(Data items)
(* ===== verification/DynamicPrice.v ===== *)
(** * Summaries of dynamic prices

    Models [dynamic-price.ts] and [billing-mode.ts]: which models have dynamic
    prices, the prices of a tier as entries, the summary of a model over its
    tiers, the summary over the providers of a plugin model, and the example
    price of a card.  A tier is a row of a token table or of a task table, see
    [TierMatch].  The currency formatter is a parameter, as in [Catalog].  A
    provider has no providers of its own, so each recursion of the code is one
    step deep: the part for a model without providers comes first. *)
From Stdlib Require Import SpecFloat.
From stdpp Require Import strings.
From S2P Require Import Prelude JsString JsNumber JsValue Syntax Compile Runtime Display TaskTiers TaskDisplay Structure.
From S2P Require Import RequestRules TierSummary TaskConfig TierMatch PriceTable Catalog PluginPricing.

#[local] Open Scope Z_scope.

(** ** Entries *)
Record dynamic_options := DynamicOptions {
  do_tokenUnit : token_unit;
  do_showCurrencySymbol : option bool;
  do_showRechargePrice : option bool;
  do_priceRate : option num;
  do_usdExchangeRate : option num;
  do_groupRatioMultiplier : option num;
  do_usageSchema : option usage_schema;
  do_now : option date;
}.

Definition with_schema (o : dynamic_options) (schema : option usage_schema) : dynamic_options :=
  DynamicOptions (do_tokenUnit o) (do_showCurrencySymbol o) (do_showRechargePrice o) (do_priceRate o)
    (do_usdExchangeRate o) (do_groupRatioMultiplier o) schema (do_now o).

Inductive label_kind := Label_i18n | Label_schema.

(** The unit of chat tokens is that of task tokens, ['token']. *)
Inductive entry_unit := EU_usage (u : usage_unit) | EU_request | EU_image.

#[global] Instance entry_unit_eq_dec : EqDecision entry_unit.
Proof. solve_decision. Defined.

Definition unit_text (u : entry_unit) : jstr :=
  match u with
  | EU_usage Unit_second => js "second"
  | EU_usage Unit_count => js "count"
  | EU_usage Unit_tokens => js "token"
  | EU_usage Unit_credit => js "credit"
  | EU_request => js "request"
  | EU_image => js "image"
  end.

Record price_entry := PriceEntry {
  pe_key : jstr;
  pe_field : jstr;
  pe_label : jstr;
  pe_shortLabel : jstr;
  pe_labelKind : label_kind;
  pe_value : num;
  pe_formatted : jstr;
  pe_formattedRange : option jstr;
  pe_minValue : option num;
  pe_maxValue : option num;
  pe_unit : entry_unit;
  pe_unitLabel : option localized_text;
  pe_variable : option billing_var;
  pe_description : option localized_text;
}.

Definition getTaskUsageQuantityUnitLabelKey (unit : option usage_unit) : jstr :=
  match unit with
  | Some Unit_second => js "s"
  | Some Unit_tokens => js "token (unit)"
  | Some Unit_credit => js "credit"
  | _ => js "unit"
  end.

Definition getTaskUsagePriceUnitLabelKey (unit : option usage_unit) : jstr :=
  match unit with
  | Some Unit_second => js "second"
  | Some Unit_tokens => js "1M token"
  | Some Unit_credit => js "credit"
  | _ => js "unit"
  end.

Definition getDynamicPriceUnitLabelKey (entry : price_entry) : option jstr :=
  match pe_unit entry with
  | EU_usage Unit_second => Some (js "s")
  | EU_usage Unit_count => Some (js "unit")
  | EU_usage Unit_credit => Some (js "credit")
  | EU_usage Unit_tokens => match pe_variable entry with None => Some (js "1M token") | Some _ => None end
  | EU_request => Some (js "request")
  | EU_image => Some (js "image")
  end.

Definition PRIMARY_DYNAMIC_FIELDS : list jstr := [js "inputPrice"; js "outputPrice"].
Definition is_primary (field : jstr) : bool := bool_decide (field ∈ PRIMARY_DYNAMIC_FIELDS).

(** ** Kinds of models *)
Definition is_ratio (v : plugin_variant) : bool := bool_decide (pv_billing_mode v = Some (js "ratio")).
Definition has_expr (v : plugin_variant) : bool := is_nonempty (pv_billing_expr v).

(** [model.billing_plugin_variants], when it is a non-empty list. *)
Definition providers (m : pricing_model) : option (list plugin_variant) :=
  match pm_billing_plugin_variants m with Some ((_ :: _) as variants) => Some variants | _ => None end.

Definition expression_of (m : pricing_model) : jstr := default [] (pm_billing_expr m).
Definition is_tiered (m : pricing_model) : bool := bool_decide (pm_billing_mode m = Some (js "tiered_expr")).

Definition isDynamicPricingModel (m : pricing_model) : bool :=
  match providers m with
  | Some variants => existsb (fun v => negb (is_ratio v) && has_expr v) variants
  | None => is_tiered m && is_nonempty (expression_of m)
  end.

Definition isTaskUsagePricingModel (m : pricing_model) : bool := is_tiered m && hasTaskUsageSchema m.

Definition unconfigured_model (m : pricing_model) : bool :=
  negb (n_eqb (pm_quota_type m) n_one) && hasTaskUsageSchema m && negb (isDynamicPricingModel m).

Definition unconfigured_variant (m : pricing_model) (v : plugin_variant) : bool :=
  if is_ratio v then unconfigured_model (withPluginPricing m v) else negb (has_expr v).

Definition isUnconfiguredTaskUsageModel (m : pricing_model) : bool :=
  match providers m with
  | Some variants => forallb (unconfigured_variant m) variants
  | None => unconfigured_model m
  end.

Definition getBillingModeLabelKey (m : pricing_model) : jstr :=
  if hasTaskUsageSchema m then js "Task billing"
  else if isDynamicPricingModel m then js "Dynamic Pricing"
  else if isTokenBasedModel m then js "Token-based"
  else js "Per Request".

Definition getTaskPricingUnit `{Collation} (m : pricing_model) : option usage_unit :=
  match getTaskNumberFields (pm_billing_usage_schema m) with
  | (_, d) :: _ => uf_unit d
  | [] => None
  end.

Definition getDynamicDisplayGroupRatio (m : pricing_model) (selectedGroup : option jstr) : num :=
  getDisplayGroupRatio m selectedGroup.

(** ** Tiers and rules *)
Section WithPlatform.
Context `{Platform} `{Collation}.

Definition model_tiers (m : pricing_model) : outcome (list match_tier) :=
  if negb (isDynamicPricingModel m) then Ok [] else
  let* parts := splitBillingExprAndRequestRules (expression_of m) in
  if isTaskUsagePricingModel m then
    let* tiers := getTaskPricingDisplayTiers (Some (se_billingExpr parts)) (pm_billing_usage_schema m) in
    Ok (map MT_task tiers)
  else
    let* tiers := parseTiersFromExpr (se_billingExpr parts) in
    Ok (map MT_token tiers).

Definition getDynamicPricingTiers (m : pricing_model) : outcome (list match_tier) :=
  match providers m with
  | Some variants =>
      let* tiers := rseq (map (fun v => model_tiers (withPluginPricing m v)) variants) in
      Ok (concat tiers)
  | None => model_tiers m
  end.

Definition model_rules (m : pricing_model) : outcome bool :=
  if negb (isDynamicPricingModel m) then Ok false else
  let* parts := splitBillingExprAndRequestRules (expression_of m) in
  let* groups := tryParseRequestRuleExpr (se_requestRuleExpr parts) in
  match groups with
  | Some (_ :: _) => Ok true
  | _ =>
      Ok (match compile (expression_of m) with
          | Ready compiled => match ce_rules compiled with [] => false | _ => true end
          | Failed _ => false
          end)
  end.

(** [some] stops at the first provider with rules. *)
Fixpoint some_rules (models : list pricing_model) : outcome bool :=
  match models with
  | [] => Ok false
  | m :: models =>
      let* found := model_rules m in
      if found then Ok true else some_rules models
  end.

Definition hasDynamicRequestRules (m : pricing_model) : outcome bool :=
  match providers m with
  | Some variants => some_rules (map (withPluginPricing m) variants)
  | None => model_rules m
  end.

(** ** Formatting *)
Section Formatting.
(** [formatBillingCurrencyFromUSD] of [lib/currency.ts] *)
Context (format : num -> format_options -> jstr).

Definition show_price (priceUSD : num) (o : dynamic_options) : jstr :=
  format (applyRechargeRate priceUSD (default false (do_showRechargePrice o)) (default n_one (do_priceRate o))
            (default n_one (do_usdExchangeRate o)))
    (FormatOptions (Some (default true (do_showCurrencySymbol o))) 4 6 false).

Definition formatDynamicUnitPrice (valuePerMillionTokens : num) (o : dynamic_options) : jstr :=
  show_price (n_div (n_mul valuePerMillionTokens (default n_one (do_groupRatioMultiplier o)))
                (TOKEN_UNIT_DIVISORS (do_tokenUnit o))) o.

Definition formatTaskUsageUnitPrice (valuePerUnit : num) (o : dynamic_options) : jstr :=
  show_price (n_mul valuePerUnit (default n_one (do_groupRatioMultiplier o))) o.

Definition price_range (min max : num) (o : dynamic_options) : option jstr :=
  if n_eqb min max then None
  else Some (formatTaskUsageUnitPrice min o ++ js " " ++ [8211] ++ js " " ++ formatTaskUsageUnitPrice max o).

(** ** The entries of a tier *)
Definition fixed_entry (imageCount : bool) (price : num) (o : dynamic_options) : price_entry :=
  PriceEntry (js "fixed") (js "fixedPrice")
    (if imageCount then js "Price per image" else js "Price per request")
    (if imageCount then js "Per image" else js "Per-call")
    Label_i18n price (formatTaskUsageUnitPrice price o) None None None
    (if imageCount then EU_image else EU_request) None None None.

(What you are asked to do)
Show every line from the entries above in which the word "Collation" appears.

(Problem solution)
Definition getTaskPricingUnit `{Collation} (m : pricing_model) : option usage_unit :=
Context `{Platform} `{Collation}.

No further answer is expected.